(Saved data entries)
::::::
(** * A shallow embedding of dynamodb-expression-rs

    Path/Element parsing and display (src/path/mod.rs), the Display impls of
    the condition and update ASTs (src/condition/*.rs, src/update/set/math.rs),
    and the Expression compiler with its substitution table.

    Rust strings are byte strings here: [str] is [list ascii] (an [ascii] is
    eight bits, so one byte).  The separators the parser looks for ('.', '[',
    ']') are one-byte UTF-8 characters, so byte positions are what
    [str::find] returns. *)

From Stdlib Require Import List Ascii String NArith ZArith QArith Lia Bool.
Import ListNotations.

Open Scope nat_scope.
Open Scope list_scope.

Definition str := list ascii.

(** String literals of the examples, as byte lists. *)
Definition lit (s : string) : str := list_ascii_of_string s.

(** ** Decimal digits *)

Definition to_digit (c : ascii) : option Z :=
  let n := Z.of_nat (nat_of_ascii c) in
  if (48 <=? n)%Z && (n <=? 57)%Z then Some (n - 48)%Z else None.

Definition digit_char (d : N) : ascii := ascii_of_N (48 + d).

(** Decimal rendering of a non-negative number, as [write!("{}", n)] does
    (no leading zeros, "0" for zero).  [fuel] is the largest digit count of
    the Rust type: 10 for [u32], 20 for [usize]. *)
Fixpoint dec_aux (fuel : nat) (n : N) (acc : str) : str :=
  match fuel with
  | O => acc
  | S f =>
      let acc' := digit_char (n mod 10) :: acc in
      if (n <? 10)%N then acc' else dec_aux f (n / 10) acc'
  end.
::::::
The task
From the entries above, write out only the lines starting at the line that holds "Definition lit (s" and ending at the line that holds "(** Decimal rendering", keeping both and matching them exactly.

Expected output
Definition lit (s : string) : str := list_ascii_of_string s.

(** ** Decimal digits *)

Definition to_digit (c : ascii) : option Z :=
  let n := Z.of_nat (nat_of_ascii c) in
  if (48 <=? n)%Z && (n <=? 57)%Z then Some (n - 48)%Z else None.

Definition digit_char (d : N) : ascii := ascii_of_N (48 + d).

(** Decimal rendering of a non-negative number, as [write!("{}", n)] does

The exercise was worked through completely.